Schneider, L. K. (2011). The Experience of Phenomenological Place: The Architecture of Local Workers in Global Work Places, in Schutzian Research Volume 3 / 2011. Special issue: Phenomenology of the Human Sciences, pp. 67-77. Edited by Richard L. Lanigan (Bucharest: Zeta Books, 2011.)
Local Workers, Global Work Place, and the Experience of Place -- Lori K. Schneider
Abstract:
This hermeneutic phenomenological study of how remote workers in global corporations experience and interpret local place is based on Heidegger’s thinking about space, place, and dwelling, Giddens’ conception of globalization as “time-space distanciation,” and recent research and theory related to remote work and architecture. Study participants are knowledge workers in the United States and Europe who work full time from home as employees of large global corporations.

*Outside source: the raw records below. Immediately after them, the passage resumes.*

(** The rows of one record in each index. *)
Definition row_retained (r : ItemRecord) (_ : unit) : Prop := live r.
Definition row_leased (r : ItemRecord) (_ : unit) : Prop := held r ∧ is_Some (ir_lease_token r).
Definition row_consumer (r : ItemRecord) (t : string) : Prop := held r ∧ ir_lease_token r = Some t.
Definition row_expiry (r : ItemRecord) (e : UtcTimestamp) : Prop :=
  held r ∧ ir_lease_is_cohort r = false ∧ ir_lease_expires_at r = Some e.
Definition row_key (r : ItemRecord) (k : string) : Prop := live r ∧ ir_explicit_key r = Some k.
Definition row_when (cl : ItemRecord → bool) (model : PriorityModel) (r : ItemRecord) (k : EligKey) : Prop :=
  cl r = true ∧ k = elig_key r model.
Definition row_elig (blocked : gset string) : PriorityModel → ItemRecord → EligKey → Prop := row_when (claimable blocked).
Definition row_index c (r : ItemRecord) (x : string * bytes) : Prop := live r ∧ x ∈ keys_of c r.
Definition row_claim_index c (r : ItemRecord) (x : string * bytes) : Prop :=
  ir_state r = Pending ∧ live r ∧ x ∈ keys_of c r.

(** What each index holds for an item. *)
Definition has_id (s : gset ItemId.t) (id : ItemId.t) (_ : unit) : Prop := id ∈ s.
Definition has_row {K} `{Countable K} (m : gmap K (gset ItemId.t)) (id : ItemId.t) (k : K) : Prop := posted m k id.
Definition has_name (m : gmap string ItemId.t) (id : ItemId.t) (k : string) : Prop := m !! k = Some id.
Definition has_elig (i : EligibilityIndex) (id : ItemId.t) (k : EligKey) : Prop := k ∈ elig_keys i ∧ ek_item k = id.

(** An index of the declared shape. *)
Definition shaped c indexes : Prop :=
  index_kind <$> indexes = index_kind <$> empty_indexes c ∧ index_sets_ok indexes.

(** A superseded record may keep its gate memberships: they never decide eligibility. *)
Definition gates_ok items (members : gmap string (gset ItemId.t)) : Prop :=
  (∀ id r g, items !! id = Some r → live r → g ∈ ir_gate_keys r → posted members g id) ∧
  (∀ g id, posted members g id → ∃ r, items !! id = Some r ∧ g ∈ ir_gate_keys r).

Record consistent (p : ProjectionData) : Prop := mkConsistent {
  co_ids id r : pd_items p !! id = Some r → ir_item_id r = id;
  co_keys id r : pd_items p !! id = Some r → keys_ok (pd_config p) r;
  co_size : Z.of_nat (size (pd_items p)) ≤ pd_next_seq p ≤ u64_max;
  co_retained : tracks (has_id (pd_retained_ids p)) (pd_items p) row_retained;
  co_leased : tracks (has_id (pd_leased_ids p)) (pd_items p) row_leased;
  co_consumer : no_empty (pd_leased_by_consumer p) ∧
    tracks (has_row (pd_leased_by_consumer p)) (pd_items p) row_consumer;
  co_expiry : no_empty (pd_ordinary_leases_by_expiry p) ∧
    tracks (has_row (pd_ordinary_leases_by_expiry p)) (pd_items p) row_expiry;
  co_key : tracks (has_name (pd_by_key p)) (pd_items p) row_key;
  co_elig : tracks (has_elig (pd_eligible p)) (pd_items p) (row_elig (pd_blocked_gates p) (pd_model p));
  co_metrics : pd_metrics p = metrics_of (pd_items p);
  co_gates : no_empty (pd_gate_members p) ∧ gates_ok (pd_items p) (pd_gate_members p);
  co_index : shaped (pd_config p) (pd_indexes p) ∧
    tracks (has_key (pd_indexes p)) (pd_items p) (row_index (pd_config p));
  co_claim_index : shaped (pd_config p) (pd_claim_indexes p) ∧
    tracks (has_key (pd_claim_indexes p)) (pd_items p) (row_claim_index (pd_config p));
  co_framed id keys : pd_framed_index_keys p !! id = Some keys →
    ∃ r, pd_items p !! id = Some r ∧ record_entity_index_keys (pd_config p) r = Ok keys;
}.

Lemma keys_of_Ok c r keys : record_entity_index_keys c r = Ok keys → keys_of c r = keys.
Proof. intros Hk. unfold keys_of. by rewrite Hk. Qed.

(** *** Declared names *)

Lemma collected_names (f : QueueIndex → EngineResult (option bytes)) specs out keys :
  try_fold (λ out spec, key ← f spec; Ok (match key with Some k => out ++ [(qi_name spec, k)] | None => out end))
    out specs = Ok keys →
  ∀ x, x ∈ keys → x ∈ out ∨ x.1 ∈ qi_name <$> specs.
Proof.
  revert out; induction specs as [|q l IH]; intros out Hf x Hx.
  - injection Hf as <-. by left.
  - rewrite try_fold_cons in Hf. apply bind_Ok in Hf as (out' & Ho & Hf).
    apply (IH _ Hf) in Hx as [Hx|Hx]; [|right; set_solver].
    apply bind_Ok in Ho as (key & _ & Ho). injection Ho as <-. destruct key; set_solver.
Qed.

Lemma empty_indexes_declared c name :
  name ∈ is_name <$> pc_index_specs c ∨ name ∈ qi_name <$> pc_typed_index_specs c →
  is_Some (empty_indexes c !! name).
Proof.
  assert (Hgen : ∀ {A} (f : A → string) (g : A → SecondaryIndex) (l : list A) (m : gmap string SecondaryIndex),
    name ∈ f <$> l ∨ is_Some (m !! name) → is_Some (foldl (λ m a, <[f a := g a]> m) m l !! name)).
  { intros A f g l. induction l as [|a l IH]; intros m Hm; [set_solver|]. cbn. apply IH.
    destruct (decide (name = f a)) as [->|Hne]; [right; by rewrite lookup_insert_eq|].
    rewrite lookup_insert_ne by done. set_solver. }
  intros Hn. unfold empty_indexes.
  apply (Hgen _ qi_name (λ q : QueueIndex, empty_secondary_index (declared_unique (declaration q)))).
  destruct Hn as [Hn|Hn]; [right|by left].
  apply (Hgen _ is_name (λ s, empty_secondary_index (is_unique s))). by left.
Qed.

Lemma record_keys_declared c fields index_fields entity keys x :
  record_index_keys c fields index_fields entity = Ok keys → x ∈ keys → is_Some (empty_indexes c !! x.1).
Proof.
  unfold record_index_keys. intros (typed & Ht & [= <-])%bind_Ok Hx. apply empty_indexes_declared.
  apply elem_of_app in Hx as [Hx|Hx].
  - left. unfold legacy_index_keys in Hx. apply list_elem_of_omap in Hx as (spec & Hs & Hx).
    apply fmap_Some_1 in Hx as (k & _ & ->). cbn. set_solver.
  - right. case_match.
    + apply (collected_names _ _ _ _ Ht) in Hx as [Hx|Hx]; [set_solver|done].
    + apply (collected_names _ _ _ _ Ht) in Hx as [Hx|Hx]; [set_solver|done].
Qed.
(* ===== verification/ProjectionRefines.v ===== *)
(** The projection against its abstract queue: a map of records, with no index at all.
    Every valid command runs without error, does to the records what the abstract queue
    says, and leaves every index exact. *)
From S2P Require Import Prelude Identity Priority Metadata Lifecycle CreateQueue Engine JsonEquality Ordered IndexFields Eligibility Projection ProjectionFacts ProjectionSamples ProjectionSteps ProjectionEdits.

Implicit Types (id : ItemId.t) (r rec old : ItemRecord) (items : gmap ItemId.t ItemRecord).

#[local] Arguments finalize_record : simpl never.
#[local] Arguments pending_record : simpl never.
#[local] Arguments explicit_client_item_key : simpl never.

(** ** The abstract queue *)

Record QueueView := mkQueueView {
  qv_items : gmap ItemId.t ItemRecord;
  qv_next_seq : Z;
  qv_blocked : gset string;
  qv_paused : bool;
  qv_drain_intake : bool;
  qv_side_records : gmap bytes bytes;
  qv_fences : gmap bytes Z;
}.
Implicit Types (v : QueueView).

Definition view_items f v : QueueView :=
  mkQueueView (f (qv_items v)) (qv_next_seq v) (qv_blocked v) (qv_paused v) (qv_drain_intake v) (qv_side_records v) (qv_fences v).
Definition view_blocked f v : QueueView :=
  mkQueueView (qv_items v) (qv_next_seq v) (f (qv_blocked v)) (qv_paused v) (qv_drain_intake v) (qv_side_records v) (qv_fences v).
Definition view_pause paused drain v : QueueView :=
  mkQueueView (qv_items v) (qv_next_seq v) (qv_blocked v) paused drain (qv_side_records v) (qv_fences v).
Definition view_side f v : QueueView :=
  mkQueueView (qv_items v) (qv_next_seq v) (qv_blocked v) (qv_paused v) (qv_drain_intake v) (f (qv_side_records v)) (qv_fences v).
Definition view_fences f v : QueueView :=
  mkQueueView (qv_items v) (qv_next_seq v) (qv_blocked v) (qv_paused v) (qv_drain_intake v) (qv_side_records v) (f (qv_fences v)).

Definition each {A} (f : A → QueueView → QueueView) (l : list A) v : QueueView := foldl (λ v a, f a v) v l.
Definition on_record (f : ItemRecord → ItemRecord) id : QueueView → QueueView := view_items (alter f id).

Section refines.
Context {N : Type} `{JsonNumber N, AxonIndex N, JsonBuild N, EntityCodecLaws N}.
Implicit Types (p q : ProjectionData) (c : ProjectionConfig).

Definition view (p : ProjectionData) : QueueView :=
  mkQueueView (pd_items p) (pd_next_seq p) (pd_blocked_gates p) (pd_paused p) (pd_pause_drain_intake p)
    (pd_side_records p) (pd_instance_fences p).

Definition spec_push (ta : option UtcTimestamp) (item : PushItem (N:=N)) v : QueueView :=
  mkQueueView (<[pi_item_id item := pending_record item (qv_next_seq v) ta]> (qv_items v)) (qv_next_seq v + 1)
    (qv_blocked v) (qv_paused v) (qv_drain_intake v) (qv_side_records v) (qv_fences v).

Definition spec_update c ta (u : UpdateFieldsCommand (N:=N)) : QueueView → QueueView :=
  on_record (λ rec, match update_target c ta u rec with Ok r => r | Err _ => rec end) (uf_item_id u).

Definition spec_mutate ta tp (m : ResolvedItemMutation (N:=N)) : QueueView → QueueView :=
  match rm_action m with
  | MPurge => view_items (delete (rm_item_id m))
  | MReplace values => on_record (mutate_target values false ta tp) (rm_item_id m)
  | MReplaceKeepingPayload values => on_record (mutate_target values true ta tp) (rm_item_id m)
  end.

Definition spec_gates (gate_keys : list string) (blocked : bool) : QueueView → QueueView :=
  view_blocked (gates_after gate_keys blocked).
Lemma elem_of_expired_rows p now e id :
  (e, id) ∈ expired_rows p now ↔ posted (pd_ordinary_leases_by_expiry p) e id ∧ lt_cmp e now.
Proof.
  unfold expired_rows, bucket_rows. rewrite list_elem_of_bind. setoid_rewrite list_elem_of_filter. unfold timestamp_lt.
  setoid_rewrite bool_decide_eq_true. unfold expiry_buckets. split.
  - intros ([e' ids] & Hin & Hlt & Hb). apply list_elem_of_fmap in Hin as (id' & [= -> ->] & Hin).
    apply list_elem_of_fmap in Hb as (e2 & [= -> ->] & _). split; [|done]. by apply elem_of_elems.
  - intros [Hpo Hlt]. exists (e, elems (default ∅ (pd_ordinary_leases_by_expiry p !! e))). split; [|split; [done|]].
    + apply list_elem_of_fmap. exists id. split; [done|]. by apply elem_of_elems.
    + apply list_elem_of_fmap. exists e. split; [done|]. apply elem_of_elems, elem_of_dom. unfold posted in Hpo.
      destruct (pd_ordinary_leases_by_expiry p !! e); [done|]. set_solver.
Qed.

(** The rows of one bucket the cursor lets through. *)
Lemma bucket_after cursor e ids :
  (∀ ce o cid, cursor = Some (ce, o, cid) → compare e ce ≠ Lt) →
  filter (row_after cursor) ((λ id, (e, id)) <$> ids) =
  (λ id, (e, id)) <$> match cursor with
                      | Some (ce, Lt, _) => if decide (e = ce) then [] else ids
                      | Some (ce, Eq, cid) => if decide (e = ce) then after cid ids else ids
                      | _ => ids
                      end.
Proof.
  intros Hge. assert (Hall : (∀ id, row_after cursor (e, id)) → filter (row_after cursor) ((λ id, (e, id)) <$> ids) = (λ id, (e, id)) <$> ids).
  { intros Hr. induction ids as [|id ids IH]; [done|]. cbn [fmap list_fmap]. rewrite filter_cons, decide_True by apply Hr. by rewrite IH. }
  destruct cursor as [[[ce o] cid]|]; [|by apply Hall].
  assert (Hgt : e ≠ ce → lt_cmp ce e).
  { intros Hne. specialize (Hge ce o cid eq_refl). unfold lt_cmp. rewrite compare_antisym.
    destruct (compare e ce) eqn:Hc; [|done|done]. by apply compare_Eq in Hc. }
  destruct o; [destruct (decide (e = ce)) as [->|Hne]; [|apply Hall; intros id; left; auto]..|].
  - clear Hall Hgt Hge. unfold after. induction ids as [|id ids IH]; [done|]. cbn [fmap list_fmap].
    rewrite !filter_cons, IH. unfold row_after at 1. cbn. unfold lt_cmp.
    rewrite (decide_ext (compare ce ce = Lt ∨ ce = ce ∧ (Eq = Gt ∨ Eq = Eq ∧ compare cid id = Lt)) (compare cid id = Lt)).
    + by case_decide.
    + rewrite (proj2 (compare_Eq ce ce)) by done. naive_solver.
  - clear Hall Hgt Hge. induction ids as [|id ids IH]; [done|]. cbn [fmap list_fmap].
    rewrite filter_cons, decide_False; [by rewrite IH|]. cbn. unfold lt_cmp. rewrite (proj2 (compare_Eq ce ce)) by done. naive_solver.
  - apply Hall. intros id. cbn. destruct (decide (e = ce)) as [->|Hne]; [right; auto|left; auto].
Qed.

The analysis reveals several insights about remote workers’ lived experience of place, including the importance of managing the threshold between work and home and the need to create spaces for interaction at work. Some remote workers learn to shape, choose, or create places that better suit them, while others prefer to remain in place. Some become more involved in their local communities, helping these communities become more globally-connected while retaining their unique local qualities. The analysis reveals five themes that suggest that place is both spatial and temporal. A place is a specific location within physical space that acquires personal meaning, arising from a person’s past history and evolving with ongoing or repeated experience. Individuals make meaning of place as Center (groundedness or rootedness), Setting (activity, convenience or purpose), and Source (generativity, inspiration or transcendence). We shape and respond to places; places shape us as our lives take place within them.